-- What you are asked to do --
From the first line to the last, retype the listing without any alteration.

-- Exercise materials --
---------------

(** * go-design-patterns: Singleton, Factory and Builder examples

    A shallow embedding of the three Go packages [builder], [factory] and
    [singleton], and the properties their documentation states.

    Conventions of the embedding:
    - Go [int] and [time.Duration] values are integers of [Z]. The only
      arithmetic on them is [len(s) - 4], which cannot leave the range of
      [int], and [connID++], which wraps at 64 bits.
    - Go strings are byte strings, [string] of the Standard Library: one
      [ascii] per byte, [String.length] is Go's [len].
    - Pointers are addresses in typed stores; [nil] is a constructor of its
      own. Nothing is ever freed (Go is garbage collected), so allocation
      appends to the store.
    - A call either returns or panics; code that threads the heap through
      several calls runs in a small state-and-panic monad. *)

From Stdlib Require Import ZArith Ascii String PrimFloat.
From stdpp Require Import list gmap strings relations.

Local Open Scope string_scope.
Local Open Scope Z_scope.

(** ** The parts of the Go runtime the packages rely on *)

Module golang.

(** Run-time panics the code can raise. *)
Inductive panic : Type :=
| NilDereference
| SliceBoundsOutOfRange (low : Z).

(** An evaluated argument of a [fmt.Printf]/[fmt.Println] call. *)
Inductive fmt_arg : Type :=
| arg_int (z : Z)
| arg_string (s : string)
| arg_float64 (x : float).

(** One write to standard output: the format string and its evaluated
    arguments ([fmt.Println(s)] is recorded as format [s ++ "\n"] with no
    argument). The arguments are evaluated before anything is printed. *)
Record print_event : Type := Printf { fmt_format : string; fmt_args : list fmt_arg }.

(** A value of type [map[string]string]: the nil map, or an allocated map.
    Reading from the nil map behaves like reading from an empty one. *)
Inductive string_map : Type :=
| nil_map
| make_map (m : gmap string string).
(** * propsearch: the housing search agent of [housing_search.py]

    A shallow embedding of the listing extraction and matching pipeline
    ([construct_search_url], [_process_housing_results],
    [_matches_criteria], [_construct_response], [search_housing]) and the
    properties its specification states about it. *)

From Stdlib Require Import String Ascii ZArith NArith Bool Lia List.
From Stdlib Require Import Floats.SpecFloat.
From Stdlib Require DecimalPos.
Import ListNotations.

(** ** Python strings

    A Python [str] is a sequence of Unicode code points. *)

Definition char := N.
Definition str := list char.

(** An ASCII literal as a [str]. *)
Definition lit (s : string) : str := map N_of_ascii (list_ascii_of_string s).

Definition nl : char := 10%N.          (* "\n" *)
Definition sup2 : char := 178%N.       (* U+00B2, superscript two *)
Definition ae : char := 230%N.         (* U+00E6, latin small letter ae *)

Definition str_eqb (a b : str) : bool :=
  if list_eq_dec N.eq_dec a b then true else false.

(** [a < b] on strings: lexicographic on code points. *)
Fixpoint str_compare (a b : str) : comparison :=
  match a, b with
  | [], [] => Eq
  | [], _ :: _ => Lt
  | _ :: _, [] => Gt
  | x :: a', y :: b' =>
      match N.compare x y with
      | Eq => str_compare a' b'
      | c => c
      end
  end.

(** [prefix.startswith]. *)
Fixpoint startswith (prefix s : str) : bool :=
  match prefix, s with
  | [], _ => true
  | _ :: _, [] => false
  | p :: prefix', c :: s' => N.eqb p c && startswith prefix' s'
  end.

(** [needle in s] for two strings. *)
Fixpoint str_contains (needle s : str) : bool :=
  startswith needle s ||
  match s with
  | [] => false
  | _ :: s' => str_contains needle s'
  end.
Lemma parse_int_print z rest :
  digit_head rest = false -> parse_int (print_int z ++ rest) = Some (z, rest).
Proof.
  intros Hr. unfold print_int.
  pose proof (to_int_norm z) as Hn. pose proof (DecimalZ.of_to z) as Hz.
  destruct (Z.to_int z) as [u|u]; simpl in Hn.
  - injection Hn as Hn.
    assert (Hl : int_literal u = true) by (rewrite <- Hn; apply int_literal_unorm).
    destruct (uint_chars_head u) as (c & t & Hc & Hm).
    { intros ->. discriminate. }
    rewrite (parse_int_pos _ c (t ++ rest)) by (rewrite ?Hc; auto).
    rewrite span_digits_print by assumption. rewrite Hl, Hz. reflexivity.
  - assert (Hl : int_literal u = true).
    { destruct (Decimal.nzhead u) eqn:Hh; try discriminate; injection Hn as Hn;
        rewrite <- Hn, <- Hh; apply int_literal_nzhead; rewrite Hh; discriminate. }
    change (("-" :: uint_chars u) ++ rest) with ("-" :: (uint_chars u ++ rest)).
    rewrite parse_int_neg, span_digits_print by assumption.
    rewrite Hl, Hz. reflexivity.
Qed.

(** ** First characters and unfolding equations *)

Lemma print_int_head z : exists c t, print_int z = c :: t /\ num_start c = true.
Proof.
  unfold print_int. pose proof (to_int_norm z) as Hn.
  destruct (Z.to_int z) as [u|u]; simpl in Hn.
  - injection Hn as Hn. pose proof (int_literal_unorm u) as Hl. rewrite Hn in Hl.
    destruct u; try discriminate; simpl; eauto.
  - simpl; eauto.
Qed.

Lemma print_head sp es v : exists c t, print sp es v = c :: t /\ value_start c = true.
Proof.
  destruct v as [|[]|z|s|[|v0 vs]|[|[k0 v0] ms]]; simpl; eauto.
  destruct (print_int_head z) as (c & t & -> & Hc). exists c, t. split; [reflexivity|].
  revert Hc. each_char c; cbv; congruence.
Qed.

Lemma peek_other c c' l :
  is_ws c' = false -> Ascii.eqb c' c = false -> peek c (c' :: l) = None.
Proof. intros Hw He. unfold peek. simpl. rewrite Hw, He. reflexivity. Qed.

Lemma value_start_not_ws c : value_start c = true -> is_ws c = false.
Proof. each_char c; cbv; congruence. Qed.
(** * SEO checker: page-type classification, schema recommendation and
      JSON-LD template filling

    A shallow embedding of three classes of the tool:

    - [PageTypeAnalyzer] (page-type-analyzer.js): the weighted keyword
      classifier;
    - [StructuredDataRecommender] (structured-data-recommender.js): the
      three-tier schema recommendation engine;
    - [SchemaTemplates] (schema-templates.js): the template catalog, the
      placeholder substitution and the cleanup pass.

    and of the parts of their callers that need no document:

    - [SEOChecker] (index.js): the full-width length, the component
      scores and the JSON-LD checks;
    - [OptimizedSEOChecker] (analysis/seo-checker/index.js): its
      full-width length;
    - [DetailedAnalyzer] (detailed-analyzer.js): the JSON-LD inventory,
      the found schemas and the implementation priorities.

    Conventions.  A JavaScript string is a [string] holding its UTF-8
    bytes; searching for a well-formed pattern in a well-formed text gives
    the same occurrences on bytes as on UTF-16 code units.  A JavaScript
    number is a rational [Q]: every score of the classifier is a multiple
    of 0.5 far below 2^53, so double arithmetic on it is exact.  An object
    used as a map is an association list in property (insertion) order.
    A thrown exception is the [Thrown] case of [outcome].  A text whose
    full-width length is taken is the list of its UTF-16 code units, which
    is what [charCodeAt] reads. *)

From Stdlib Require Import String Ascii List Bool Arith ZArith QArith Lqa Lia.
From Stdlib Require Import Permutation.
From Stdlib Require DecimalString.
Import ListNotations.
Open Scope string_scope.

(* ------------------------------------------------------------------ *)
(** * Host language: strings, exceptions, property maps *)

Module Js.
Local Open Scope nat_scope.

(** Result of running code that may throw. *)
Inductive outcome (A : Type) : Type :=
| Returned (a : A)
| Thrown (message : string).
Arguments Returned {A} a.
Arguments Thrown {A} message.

---------------

-- Completed exercise --
(** * go-design-patterns: Singleton, Factory and Builder examples

    A shallow embedding of the three Go packages [builder], [factory] and
    [singleton], and the properties their documentation states.

    Conventions of the embedding:
    - Go [int] and [time.Duration] values are integers of [Z]. The only
      arithmetic on them is [len(s) - 4], which cannot leave the range of
      [int], and [connID++], which wraps at 64 bits.
    - Go strings are byte strings, [string] of the Standard Library: one
      [ascii] per byte, [String.length] is Go's [len].
    - Pointers are addresses in typed stores; [nil] is a constructor of its
      own. Nothing is ever freed (Go is garbage collected), so allocation
      appends to the store.
    - A call either returns or panics; code that threads the heap through
      several calls runs in a small state-and-panic monad. *)

From Stdlib Require Import ZArith Ascii String PrimFloat.
From stdpp Require Import list gmap strings relations.

Local Open Scope string_scope.
Local Open Scope Z_scope.

(** ** The parts of the Go runtime the packages rely on *)

Module golang.

(** Run-time panics the code can raise. *)
Inductive panic : Type :=
| NilDereference
| SliceBoundsOutOfRange (low : Z).

(** An evaluated argument of a [fmt.Printf]/[fmt.Println] call. *)
Inductive fmt_arg : Type :=
| arg_int (z : Z)
| arg_string (s : string)
| arg_float64 (x : float).

(** One write to standard output: the format string and its evaluated
    arguments ([fmt.Println(s)] is recorded as format [s ++ "\n"] with no
    argument). The arguments are evaluated before anything is printed. *)
Record print_event : Type := Printf { fmt_format : string; fmt_args : list fmt_arg }.

(** A value of type [map[string]string]: the nil map, or an allocated map.
    Reading from the nil map behaves like reading from an empty one. *)
Inductive string_map : Type :=
| nil_map
| make_map (m : gmap string string).
(** * propsearch: the housing search agent of [housing_search.py]

    A shallow embedding of the listing extraction and matching pipeline
    ([construct_search_url], [_process_housing_results],
    [_matches_criteria], [_construct_response], [search_housing]) and the
    properties its specification states about it. *)

From Stdlib Require Import String Ascii ZArith NArith Bool Lia List.
From Stdlib Require Import Floats.SpecFloat.
From Stdlib Require DecimalPos.
Import ListNotations.

(** ** Python strings

    A Python [str] is a sequence of Unicode code points. *)

Definition char := N.
Definition str := list char.

(** An ASCII literal as a [str]. *)
Definition lit (s : string) : str := map N_of_ascii (list_ascii_of_string s).

Definition nl : char := 10%N.          (* "\n" *)
Definition sup2 : char := 178%N.       (* U+00B2, superscript two *)
Definition ae : char := 230%N.         (* U+00E6, latin small letter ae *)

Definition str_eqb (a b : str) : bool :=
  if list_eq_dec N.eq_dec a b then true else false.

(** [a < b] on strings: lexicographic on code points. *)
Fixpoint str_compare (a b : str) : comparison :=
  match a, b with
  | [], [] => Eq
  | [], _ :: _ => Lt
  | _ :: _, [] => Gt
  | x :: a', y :: b' =>
      match N.compare x y with
      | Eq => str_compare a' b'
      | c => c
      end
  end.

(** [prefix.startswith]. *)
Fixpoint startswith (prefix s : str) : bool :=
  match prefix, s with
  | [], _ => true
  | _ :: _, [] => false
  | p :: prefix', c :: s' => N.eqb p c && startswith prefix' s'
  end.

(** [needle in s] for two strings. *)
Fixpoint str_contains (needle s : str) : bool :=
  startswith needle s ||
  match s with
  | [] => false
  | _ :: s' => str_contains needle s'
  end.
Lemma parse_int_print z rest :
  digit_head rest = false -> parse_int (print_int z ++ rest) = Some (z, rest).
Proof.
  intros Hr. unfold print_int.
  pose proof (to_int_norm z) as Hn. pose proof (DecimalZ.of_to z) as Hz.
  destruct (Z.to_int z) as [u|u]; simpl in Hn.
  - injection Hn as Hn.
    assert (Hl : int_literal u = true) by (rewrite <- Hn; apply int_literal_unorm).
    destruct (uint_chars_head u) as (c & t & Hc & Hm).
    { intros ->. discriminate. }
    rewrite (parse_int_pos _ c (t ++ rest)) by (rewrite ?Hc; auto).
    rewrite span_digits_print by assumption. rewrite Hl, Hz. reflexivity.
  - assert (Hl : int_literal u = true).
    { destruct (Decimal.nzhead u) eqn:Hh; try discriminate; injection Hn as Hn;
        rewrite <- Hn, <- Hh; apply int_literal_nzhead; rewrite Hh; discriminate. }
    change (("-" :: uint_chars u) ++ rest) with ("-" :: (uint_chars u ++ rest)).
    rewrite parse_int_neg, span_digits_print by assumption.
    rewrite Hl, Hz. reflexivity.
Qed.

(** ** First characters and unfolding equations *)

Lemma print_int_head z : exists c t, print_int z = c :: t /\ num_start c = true.
Proof.
  unfold print_int. pose proof (to_int_norm z) as Hn.
  destruct (Z.to_int z) as [u|u]; simpl in Hn.
  - injection Hn as Hn. pose proof (int_literal_unorm u) as Hl. rewrite Hn in Hl.
    destruct u; try discriminate; simpl; eauto.
  - simpl; eauto.
Qed.

Lemma print_head sp es v : exists c t, print sp es v = c :: t /\ value_start c = true.
Proof.
  destruct v as [|[]|z|s|[|v0 vs]|[|[k0 v0] ms]]; simpl; eauto.
  destruct (print_int_head z) as (c & t & -> & Hc). exists c, t. split; [reflexivity|].
  revert Hc. each_char c; cbv; congruence.
Qed.

Lemma peek_other c c' l :
  is_ws c' = false -> Ascii.eqb c' c = false -> peek c (c' :: l) = None.
Proof. intros Hw He. unfold peek. simpl. rewrite Hw, He. reflexivity. Qed.

Lemma value_start_not_ws c : value_start c = true -> is_ws c = false.
Proof. each_char c; cbv; congruence. Qed.
(** * SEO checker: page-type classification, schema recommendation and
      JSON-LD template filling

    A shallow embedding of three classes of the tool:

    - [PageTypeAnalyzer] (page-type-analyzer.js): the weighted keyword
      classifier;
    - [StructuredDataRecommender] (structured-data-recommender.js): the
      three-tier schema recommendation engine;
    - [SchemaTemplates] (schema-templates.js): the template catalog, the
      placeholder substitution and the cleanup pass.

    and of the parts of their callers that need no document:

    - [SEOChecker] (index.js): the full-width length, the component
      scores and the JSON-LD checks;
    - [OptimizedSEOChecker] (analysis/seo-checker/index.js): its
      full-width length;
    - [DetailedAnalyzer] (detailed-analyzer.js): the JSON-LD inventory,
      the found schemas and the implementation priorities.

    Conventions.  A JavaScript string is a [string] holding its UTF-8
    bytes; searching for a well-formed pattern in a well-formed text gives
    the same occurrences on bytes as on UTF-16 code units.  A JavaScript
    number is a rational [Q]: every score of the classifier is a multiple
    of 0.5 far below 2^53, so double arithmetic on it is exact.  An object
    used as a map is an association list in property (insertion) order.
    A thrown exception is the [Thrown] case of [outcome].  A text whose
    full-width length is taken is the list of its UTF-16 code units, which
    is what [charCodeAt] reads. *)

From Stdlib Require Import String Ascii List Bool Arith ZArith QArith Lqa Lia.
From Stdlib Require Import Permutation.
From Stdlib Require DecimalString.
Import ListNotations.
Open Scope string_scope.

(* ------------------------------------------------------------------ *)
(** * Host language: strings, exceptions, property maps *)

Module Js.
Local Open Scope nat_scope.

(** Result of running code that may throw. *)
Inductive outcome (A : Type) : Type :=
| Returned (a : A)
| Thrown (message : string).
Arguments Returned {A} a.
Arguments Thrown {A} message.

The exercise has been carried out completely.